━━━ EXERCISE INPUTS ━━━
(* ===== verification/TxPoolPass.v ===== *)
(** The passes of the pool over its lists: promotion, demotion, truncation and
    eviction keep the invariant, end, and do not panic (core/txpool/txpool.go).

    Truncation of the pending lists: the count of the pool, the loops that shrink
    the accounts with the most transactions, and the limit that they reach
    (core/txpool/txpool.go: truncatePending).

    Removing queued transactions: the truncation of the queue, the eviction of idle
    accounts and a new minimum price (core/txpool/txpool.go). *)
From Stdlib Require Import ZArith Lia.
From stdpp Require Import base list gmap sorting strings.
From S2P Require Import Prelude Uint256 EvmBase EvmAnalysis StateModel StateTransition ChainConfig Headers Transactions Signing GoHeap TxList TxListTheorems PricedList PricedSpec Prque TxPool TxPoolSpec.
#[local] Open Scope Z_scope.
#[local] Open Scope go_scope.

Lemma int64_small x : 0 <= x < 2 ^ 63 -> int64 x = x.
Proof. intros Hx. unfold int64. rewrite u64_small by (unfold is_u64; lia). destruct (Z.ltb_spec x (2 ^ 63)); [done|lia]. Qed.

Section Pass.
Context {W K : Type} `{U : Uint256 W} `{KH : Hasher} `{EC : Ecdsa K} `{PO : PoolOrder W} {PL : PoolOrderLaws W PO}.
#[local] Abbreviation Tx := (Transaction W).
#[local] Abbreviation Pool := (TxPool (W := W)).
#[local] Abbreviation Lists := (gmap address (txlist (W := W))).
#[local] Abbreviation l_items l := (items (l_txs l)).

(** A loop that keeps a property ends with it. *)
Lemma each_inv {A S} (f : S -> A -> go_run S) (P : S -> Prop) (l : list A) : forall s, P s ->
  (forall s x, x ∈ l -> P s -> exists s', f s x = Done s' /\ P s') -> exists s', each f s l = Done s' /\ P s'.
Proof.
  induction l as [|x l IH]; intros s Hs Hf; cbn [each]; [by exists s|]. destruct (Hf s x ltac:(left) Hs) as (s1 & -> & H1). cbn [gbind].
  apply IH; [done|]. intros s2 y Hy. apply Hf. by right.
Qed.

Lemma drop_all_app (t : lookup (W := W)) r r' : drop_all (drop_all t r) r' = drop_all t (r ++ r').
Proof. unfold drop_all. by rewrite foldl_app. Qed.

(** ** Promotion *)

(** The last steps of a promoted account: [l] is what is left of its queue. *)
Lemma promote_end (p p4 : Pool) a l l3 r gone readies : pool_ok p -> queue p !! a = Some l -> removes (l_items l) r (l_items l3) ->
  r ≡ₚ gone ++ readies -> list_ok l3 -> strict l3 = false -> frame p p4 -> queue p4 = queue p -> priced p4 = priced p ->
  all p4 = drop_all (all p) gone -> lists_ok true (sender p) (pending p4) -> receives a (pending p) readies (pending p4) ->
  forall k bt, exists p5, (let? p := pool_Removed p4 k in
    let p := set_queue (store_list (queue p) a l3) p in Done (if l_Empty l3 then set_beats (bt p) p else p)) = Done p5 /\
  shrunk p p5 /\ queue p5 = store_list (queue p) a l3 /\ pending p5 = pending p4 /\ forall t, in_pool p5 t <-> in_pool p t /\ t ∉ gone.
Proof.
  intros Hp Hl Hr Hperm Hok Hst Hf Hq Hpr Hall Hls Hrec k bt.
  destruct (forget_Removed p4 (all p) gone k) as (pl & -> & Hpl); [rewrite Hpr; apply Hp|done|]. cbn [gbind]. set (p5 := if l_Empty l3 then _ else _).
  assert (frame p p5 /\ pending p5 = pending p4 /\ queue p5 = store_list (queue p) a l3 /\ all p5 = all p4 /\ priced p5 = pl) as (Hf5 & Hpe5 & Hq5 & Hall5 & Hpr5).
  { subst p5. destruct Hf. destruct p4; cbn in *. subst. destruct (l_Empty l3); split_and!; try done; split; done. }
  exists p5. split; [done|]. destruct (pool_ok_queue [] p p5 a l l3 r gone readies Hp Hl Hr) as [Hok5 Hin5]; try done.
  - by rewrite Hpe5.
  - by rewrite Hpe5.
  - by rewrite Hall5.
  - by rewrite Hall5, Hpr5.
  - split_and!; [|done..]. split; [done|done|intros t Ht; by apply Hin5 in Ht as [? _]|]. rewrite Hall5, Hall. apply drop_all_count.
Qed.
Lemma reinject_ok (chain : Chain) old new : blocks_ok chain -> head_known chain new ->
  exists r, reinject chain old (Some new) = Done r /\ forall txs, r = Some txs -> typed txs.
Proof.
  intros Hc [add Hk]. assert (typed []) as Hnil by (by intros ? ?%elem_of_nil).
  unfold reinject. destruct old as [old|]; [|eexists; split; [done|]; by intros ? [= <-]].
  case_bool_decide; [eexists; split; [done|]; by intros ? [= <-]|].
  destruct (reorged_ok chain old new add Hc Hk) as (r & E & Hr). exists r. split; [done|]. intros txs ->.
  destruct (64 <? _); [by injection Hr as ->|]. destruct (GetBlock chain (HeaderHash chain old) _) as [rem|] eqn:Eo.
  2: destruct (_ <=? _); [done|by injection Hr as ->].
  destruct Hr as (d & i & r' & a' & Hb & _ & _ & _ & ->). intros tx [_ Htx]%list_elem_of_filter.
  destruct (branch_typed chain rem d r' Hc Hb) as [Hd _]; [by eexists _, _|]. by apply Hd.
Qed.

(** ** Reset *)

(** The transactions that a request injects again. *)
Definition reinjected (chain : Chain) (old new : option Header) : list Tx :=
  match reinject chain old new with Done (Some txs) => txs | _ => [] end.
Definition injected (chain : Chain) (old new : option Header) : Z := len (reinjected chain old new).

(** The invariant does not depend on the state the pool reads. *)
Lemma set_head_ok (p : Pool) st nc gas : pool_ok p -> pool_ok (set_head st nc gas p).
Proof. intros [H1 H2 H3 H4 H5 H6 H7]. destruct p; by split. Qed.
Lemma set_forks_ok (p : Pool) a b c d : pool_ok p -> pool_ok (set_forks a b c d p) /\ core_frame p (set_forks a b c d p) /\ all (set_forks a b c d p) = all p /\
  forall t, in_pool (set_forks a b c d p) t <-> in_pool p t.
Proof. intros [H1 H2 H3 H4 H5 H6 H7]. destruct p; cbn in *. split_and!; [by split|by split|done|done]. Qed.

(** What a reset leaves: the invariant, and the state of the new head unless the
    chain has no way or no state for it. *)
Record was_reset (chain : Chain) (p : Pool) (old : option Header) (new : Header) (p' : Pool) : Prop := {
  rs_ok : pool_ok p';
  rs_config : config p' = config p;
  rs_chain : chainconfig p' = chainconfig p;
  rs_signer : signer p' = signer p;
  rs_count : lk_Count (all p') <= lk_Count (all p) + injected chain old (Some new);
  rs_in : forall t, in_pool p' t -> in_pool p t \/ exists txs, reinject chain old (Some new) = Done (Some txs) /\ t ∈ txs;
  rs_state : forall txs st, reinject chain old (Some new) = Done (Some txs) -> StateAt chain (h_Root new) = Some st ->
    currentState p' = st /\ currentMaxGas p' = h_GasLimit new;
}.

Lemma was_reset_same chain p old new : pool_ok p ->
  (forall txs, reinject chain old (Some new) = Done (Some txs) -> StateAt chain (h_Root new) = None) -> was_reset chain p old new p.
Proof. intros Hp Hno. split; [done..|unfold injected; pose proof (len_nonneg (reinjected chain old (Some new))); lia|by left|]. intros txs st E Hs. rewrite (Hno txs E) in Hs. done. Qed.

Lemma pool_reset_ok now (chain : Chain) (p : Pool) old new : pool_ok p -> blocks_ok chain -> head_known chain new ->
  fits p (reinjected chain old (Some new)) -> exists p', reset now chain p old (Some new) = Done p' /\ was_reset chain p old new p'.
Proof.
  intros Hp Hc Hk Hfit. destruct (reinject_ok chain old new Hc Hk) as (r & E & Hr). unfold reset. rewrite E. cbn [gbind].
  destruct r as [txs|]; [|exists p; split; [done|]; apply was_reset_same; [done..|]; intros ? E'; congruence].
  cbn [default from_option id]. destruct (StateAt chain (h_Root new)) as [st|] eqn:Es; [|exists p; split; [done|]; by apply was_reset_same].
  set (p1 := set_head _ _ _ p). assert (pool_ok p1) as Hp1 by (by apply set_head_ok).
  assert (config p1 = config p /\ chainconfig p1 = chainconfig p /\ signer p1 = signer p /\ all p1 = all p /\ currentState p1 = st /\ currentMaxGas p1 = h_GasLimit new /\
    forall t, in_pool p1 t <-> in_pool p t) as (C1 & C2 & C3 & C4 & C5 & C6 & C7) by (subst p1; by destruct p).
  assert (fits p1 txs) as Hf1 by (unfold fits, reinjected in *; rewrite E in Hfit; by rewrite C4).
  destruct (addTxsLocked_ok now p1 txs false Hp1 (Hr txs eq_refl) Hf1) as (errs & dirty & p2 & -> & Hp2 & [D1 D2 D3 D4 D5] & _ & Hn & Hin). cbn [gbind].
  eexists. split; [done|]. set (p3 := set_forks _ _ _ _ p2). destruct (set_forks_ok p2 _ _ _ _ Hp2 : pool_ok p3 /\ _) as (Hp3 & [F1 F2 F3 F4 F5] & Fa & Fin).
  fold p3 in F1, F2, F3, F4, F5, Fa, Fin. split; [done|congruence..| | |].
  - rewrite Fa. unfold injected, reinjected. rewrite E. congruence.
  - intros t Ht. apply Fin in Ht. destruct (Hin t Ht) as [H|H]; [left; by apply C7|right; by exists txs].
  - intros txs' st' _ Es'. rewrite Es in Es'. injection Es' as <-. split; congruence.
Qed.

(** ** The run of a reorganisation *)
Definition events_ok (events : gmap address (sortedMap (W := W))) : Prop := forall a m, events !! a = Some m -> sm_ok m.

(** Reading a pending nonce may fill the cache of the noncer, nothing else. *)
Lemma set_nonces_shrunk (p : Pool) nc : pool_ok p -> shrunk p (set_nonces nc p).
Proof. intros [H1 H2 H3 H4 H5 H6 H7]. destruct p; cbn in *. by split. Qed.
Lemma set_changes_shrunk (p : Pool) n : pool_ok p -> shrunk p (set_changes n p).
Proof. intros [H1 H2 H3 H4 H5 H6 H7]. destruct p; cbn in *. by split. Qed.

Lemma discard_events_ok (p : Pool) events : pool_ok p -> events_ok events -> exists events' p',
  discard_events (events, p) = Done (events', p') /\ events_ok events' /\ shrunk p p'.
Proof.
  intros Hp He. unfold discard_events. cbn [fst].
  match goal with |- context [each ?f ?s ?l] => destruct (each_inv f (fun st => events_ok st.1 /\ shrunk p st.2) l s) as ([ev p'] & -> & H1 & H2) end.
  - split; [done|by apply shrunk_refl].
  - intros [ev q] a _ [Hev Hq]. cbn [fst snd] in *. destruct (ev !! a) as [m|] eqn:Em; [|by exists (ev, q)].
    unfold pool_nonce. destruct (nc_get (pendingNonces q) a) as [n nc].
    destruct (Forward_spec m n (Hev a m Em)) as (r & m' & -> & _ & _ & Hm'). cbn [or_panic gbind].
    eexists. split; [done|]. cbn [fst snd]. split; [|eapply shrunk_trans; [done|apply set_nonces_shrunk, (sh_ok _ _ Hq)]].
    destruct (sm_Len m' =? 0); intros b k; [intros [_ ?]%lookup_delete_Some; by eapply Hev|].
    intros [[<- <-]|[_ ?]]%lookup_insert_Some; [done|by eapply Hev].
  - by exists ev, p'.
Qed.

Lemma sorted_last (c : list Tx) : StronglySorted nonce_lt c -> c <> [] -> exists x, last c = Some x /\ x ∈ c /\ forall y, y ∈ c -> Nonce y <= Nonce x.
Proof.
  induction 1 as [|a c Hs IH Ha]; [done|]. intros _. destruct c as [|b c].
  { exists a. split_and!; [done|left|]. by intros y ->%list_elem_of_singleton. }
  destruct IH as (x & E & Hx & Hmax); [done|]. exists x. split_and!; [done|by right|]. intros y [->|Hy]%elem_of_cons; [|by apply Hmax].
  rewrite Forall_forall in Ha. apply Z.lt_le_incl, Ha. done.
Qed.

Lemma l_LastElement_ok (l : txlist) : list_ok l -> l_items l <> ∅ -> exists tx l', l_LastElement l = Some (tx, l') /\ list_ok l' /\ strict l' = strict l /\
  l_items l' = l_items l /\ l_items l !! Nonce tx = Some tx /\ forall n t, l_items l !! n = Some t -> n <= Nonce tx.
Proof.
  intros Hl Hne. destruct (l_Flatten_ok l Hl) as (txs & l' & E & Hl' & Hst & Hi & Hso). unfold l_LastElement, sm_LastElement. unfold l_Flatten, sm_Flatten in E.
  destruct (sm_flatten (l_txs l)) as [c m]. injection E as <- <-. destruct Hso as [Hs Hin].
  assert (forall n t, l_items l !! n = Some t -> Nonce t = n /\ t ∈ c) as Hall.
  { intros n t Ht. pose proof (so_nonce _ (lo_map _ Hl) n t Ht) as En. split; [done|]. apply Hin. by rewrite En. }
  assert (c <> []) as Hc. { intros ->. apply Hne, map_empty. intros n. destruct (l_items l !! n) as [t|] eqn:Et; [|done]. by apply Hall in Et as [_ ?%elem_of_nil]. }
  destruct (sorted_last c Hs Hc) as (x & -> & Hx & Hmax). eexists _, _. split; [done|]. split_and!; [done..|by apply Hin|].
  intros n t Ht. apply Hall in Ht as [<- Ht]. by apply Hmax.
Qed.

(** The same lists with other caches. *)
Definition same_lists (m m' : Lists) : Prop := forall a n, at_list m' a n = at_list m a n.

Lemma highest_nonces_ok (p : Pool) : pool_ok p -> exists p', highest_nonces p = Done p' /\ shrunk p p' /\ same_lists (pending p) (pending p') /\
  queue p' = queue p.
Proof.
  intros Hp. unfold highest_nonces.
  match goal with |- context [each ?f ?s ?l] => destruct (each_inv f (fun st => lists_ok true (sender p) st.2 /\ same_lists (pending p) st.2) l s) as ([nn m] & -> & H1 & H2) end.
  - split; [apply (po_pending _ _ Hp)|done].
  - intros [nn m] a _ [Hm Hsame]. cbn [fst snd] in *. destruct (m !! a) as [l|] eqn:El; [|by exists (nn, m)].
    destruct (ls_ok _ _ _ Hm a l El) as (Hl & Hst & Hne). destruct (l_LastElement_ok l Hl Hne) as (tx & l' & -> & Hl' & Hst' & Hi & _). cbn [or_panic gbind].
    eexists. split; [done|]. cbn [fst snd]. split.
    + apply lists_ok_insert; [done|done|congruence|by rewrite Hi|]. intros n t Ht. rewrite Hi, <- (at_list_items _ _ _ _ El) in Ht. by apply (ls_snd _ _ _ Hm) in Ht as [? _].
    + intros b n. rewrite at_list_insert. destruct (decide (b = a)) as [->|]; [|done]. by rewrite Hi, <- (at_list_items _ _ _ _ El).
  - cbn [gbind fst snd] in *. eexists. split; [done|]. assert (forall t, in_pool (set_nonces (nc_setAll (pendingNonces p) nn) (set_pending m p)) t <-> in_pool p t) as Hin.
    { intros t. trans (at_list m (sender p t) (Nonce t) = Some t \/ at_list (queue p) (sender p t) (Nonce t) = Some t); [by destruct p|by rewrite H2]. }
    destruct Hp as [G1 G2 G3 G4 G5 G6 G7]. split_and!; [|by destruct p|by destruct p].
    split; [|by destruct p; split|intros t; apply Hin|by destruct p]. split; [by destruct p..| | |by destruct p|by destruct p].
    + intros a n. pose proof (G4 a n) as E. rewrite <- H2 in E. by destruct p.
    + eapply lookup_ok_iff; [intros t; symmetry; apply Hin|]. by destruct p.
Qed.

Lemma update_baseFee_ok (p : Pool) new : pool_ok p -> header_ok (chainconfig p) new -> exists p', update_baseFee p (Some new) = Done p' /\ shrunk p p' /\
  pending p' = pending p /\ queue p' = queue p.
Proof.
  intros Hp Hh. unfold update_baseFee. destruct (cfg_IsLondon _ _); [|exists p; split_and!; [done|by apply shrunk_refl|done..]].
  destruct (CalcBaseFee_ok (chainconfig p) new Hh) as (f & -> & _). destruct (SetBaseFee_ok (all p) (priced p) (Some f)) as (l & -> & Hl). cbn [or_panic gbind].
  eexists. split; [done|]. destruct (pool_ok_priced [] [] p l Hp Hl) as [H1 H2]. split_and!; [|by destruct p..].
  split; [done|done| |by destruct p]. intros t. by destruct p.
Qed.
━━━
━━━ EXERCISE INPUTS ━━━
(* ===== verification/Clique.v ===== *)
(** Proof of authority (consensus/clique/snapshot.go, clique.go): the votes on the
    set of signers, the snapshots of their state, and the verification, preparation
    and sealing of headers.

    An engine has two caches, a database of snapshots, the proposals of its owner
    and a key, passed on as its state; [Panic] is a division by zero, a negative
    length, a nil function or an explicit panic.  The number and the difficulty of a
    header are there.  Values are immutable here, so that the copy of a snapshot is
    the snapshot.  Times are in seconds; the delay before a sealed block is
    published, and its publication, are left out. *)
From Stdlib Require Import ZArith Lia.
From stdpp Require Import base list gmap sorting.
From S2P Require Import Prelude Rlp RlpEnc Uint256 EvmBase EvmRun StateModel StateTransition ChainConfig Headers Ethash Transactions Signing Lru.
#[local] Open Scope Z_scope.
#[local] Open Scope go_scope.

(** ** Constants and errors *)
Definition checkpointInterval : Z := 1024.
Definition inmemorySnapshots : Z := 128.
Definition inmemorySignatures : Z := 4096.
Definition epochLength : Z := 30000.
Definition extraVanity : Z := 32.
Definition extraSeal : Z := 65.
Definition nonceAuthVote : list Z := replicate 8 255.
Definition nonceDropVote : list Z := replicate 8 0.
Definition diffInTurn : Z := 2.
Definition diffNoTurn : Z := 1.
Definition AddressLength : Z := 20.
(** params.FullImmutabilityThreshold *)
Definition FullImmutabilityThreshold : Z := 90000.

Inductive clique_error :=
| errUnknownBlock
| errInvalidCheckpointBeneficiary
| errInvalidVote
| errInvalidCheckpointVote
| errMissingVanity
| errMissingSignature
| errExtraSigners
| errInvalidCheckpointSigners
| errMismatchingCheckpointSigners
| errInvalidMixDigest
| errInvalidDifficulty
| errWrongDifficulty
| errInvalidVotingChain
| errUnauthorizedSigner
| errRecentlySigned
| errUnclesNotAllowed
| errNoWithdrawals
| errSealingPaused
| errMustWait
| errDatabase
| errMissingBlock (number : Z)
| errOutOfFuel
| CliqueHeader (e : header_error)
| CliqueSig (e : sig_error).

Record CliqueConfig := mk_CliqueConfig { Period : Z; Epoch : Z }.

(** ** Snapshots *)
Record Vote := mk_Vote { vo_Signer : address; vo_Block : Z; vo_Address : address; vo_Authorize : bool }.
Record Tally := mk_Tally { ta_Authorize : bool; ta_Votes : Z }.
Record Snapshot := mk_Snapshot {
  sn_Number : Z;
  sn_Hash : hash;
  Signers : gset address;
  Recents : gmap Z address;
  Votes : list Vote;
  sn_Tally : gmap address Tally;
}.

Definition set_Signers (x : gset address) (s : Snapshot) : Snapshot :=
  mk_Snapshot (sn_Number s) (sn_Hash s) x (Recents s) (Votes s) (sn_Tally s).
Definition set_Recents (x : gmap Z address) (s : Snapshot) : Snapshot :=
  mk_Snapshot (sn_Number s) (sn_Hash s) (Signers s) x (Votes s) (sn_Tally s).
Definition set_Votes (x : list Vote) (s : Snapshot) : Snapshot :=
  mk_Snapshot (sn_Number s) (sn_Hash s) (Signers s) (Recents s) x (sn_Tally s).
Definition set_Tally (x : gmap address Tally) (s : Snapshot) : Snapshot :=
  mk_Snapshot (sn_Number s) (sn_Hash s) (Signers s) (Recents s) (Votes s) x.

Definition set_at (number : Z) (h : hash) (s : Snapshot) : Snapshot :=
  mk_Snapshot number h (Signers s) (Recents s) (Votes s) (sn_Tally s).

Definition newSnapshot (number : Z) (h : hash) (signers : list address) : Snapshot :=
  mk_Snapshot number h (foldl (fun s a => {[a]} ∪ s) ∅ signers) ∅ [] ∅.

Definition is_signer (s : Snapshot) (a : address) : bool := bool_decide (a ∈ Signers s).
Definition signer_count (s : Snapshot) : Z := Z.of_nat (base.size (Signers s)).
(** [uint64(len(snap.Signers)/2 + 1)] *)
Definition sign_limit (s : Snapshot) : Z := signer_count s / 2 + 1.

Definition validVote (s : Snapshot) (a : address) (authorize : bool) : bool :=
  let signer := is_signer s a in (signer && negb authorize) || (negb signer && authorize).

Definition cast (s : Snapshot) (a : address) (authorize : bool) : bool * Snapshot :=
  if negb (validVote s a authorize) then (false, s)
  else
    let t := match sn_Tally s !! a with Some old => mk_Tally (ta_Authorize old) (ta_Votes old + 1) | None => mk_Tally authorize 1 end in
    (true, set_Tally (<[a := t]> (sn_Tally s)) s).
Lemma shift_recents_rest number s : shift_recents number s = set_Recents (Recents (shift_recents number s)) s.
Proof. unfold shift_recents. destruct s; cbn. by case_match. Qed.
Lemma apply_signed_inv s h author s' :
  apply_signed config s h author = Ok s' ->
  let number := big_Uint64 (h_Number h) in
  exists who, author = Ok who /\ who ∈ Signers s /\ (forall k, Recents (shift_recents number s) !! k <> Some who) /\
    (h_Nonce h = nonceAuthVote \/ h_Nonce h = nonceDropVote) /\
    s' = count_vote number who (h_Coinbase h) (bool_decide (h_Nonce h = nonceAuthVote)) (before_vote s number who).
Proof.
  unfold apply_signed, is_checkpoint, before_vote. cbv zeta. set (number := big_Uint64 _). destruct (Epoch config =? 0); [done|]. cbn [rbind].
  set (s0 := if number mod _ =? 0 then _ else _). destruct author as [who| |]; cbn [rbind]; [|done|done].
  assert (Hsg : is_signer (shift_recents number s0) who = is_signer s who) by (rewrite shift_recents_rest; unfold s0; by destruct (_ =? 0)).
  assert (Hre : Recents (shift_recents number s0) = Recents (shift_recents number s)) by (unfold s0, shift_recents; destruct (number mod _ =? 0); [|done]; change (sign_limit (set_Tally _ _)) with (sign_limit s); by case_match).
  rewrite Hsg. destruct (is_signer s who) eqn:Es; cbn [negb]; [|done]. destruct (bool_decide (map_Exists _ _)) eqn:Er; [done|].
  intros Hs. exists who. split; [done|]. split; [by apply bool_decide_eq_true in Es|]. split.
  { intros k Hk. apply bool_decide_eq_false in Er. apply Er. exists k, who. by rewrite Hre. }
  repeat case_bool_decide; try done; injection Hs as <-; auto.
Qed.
━━━
■ REQUIREMENT:
Search the data above for the word "Abbreviation". Copy each line it is in.

■ WORKED SOLUTION:
#[local] Abbreviation Tx := (Transaction W).
#[local] Abbreviation Pool := (TxPool (W := W)).
#[local] Abbreviation Lists := (gmap address (txlist (W := W))).
#[local] Abbreviation l_items l := (items (l_txs l)).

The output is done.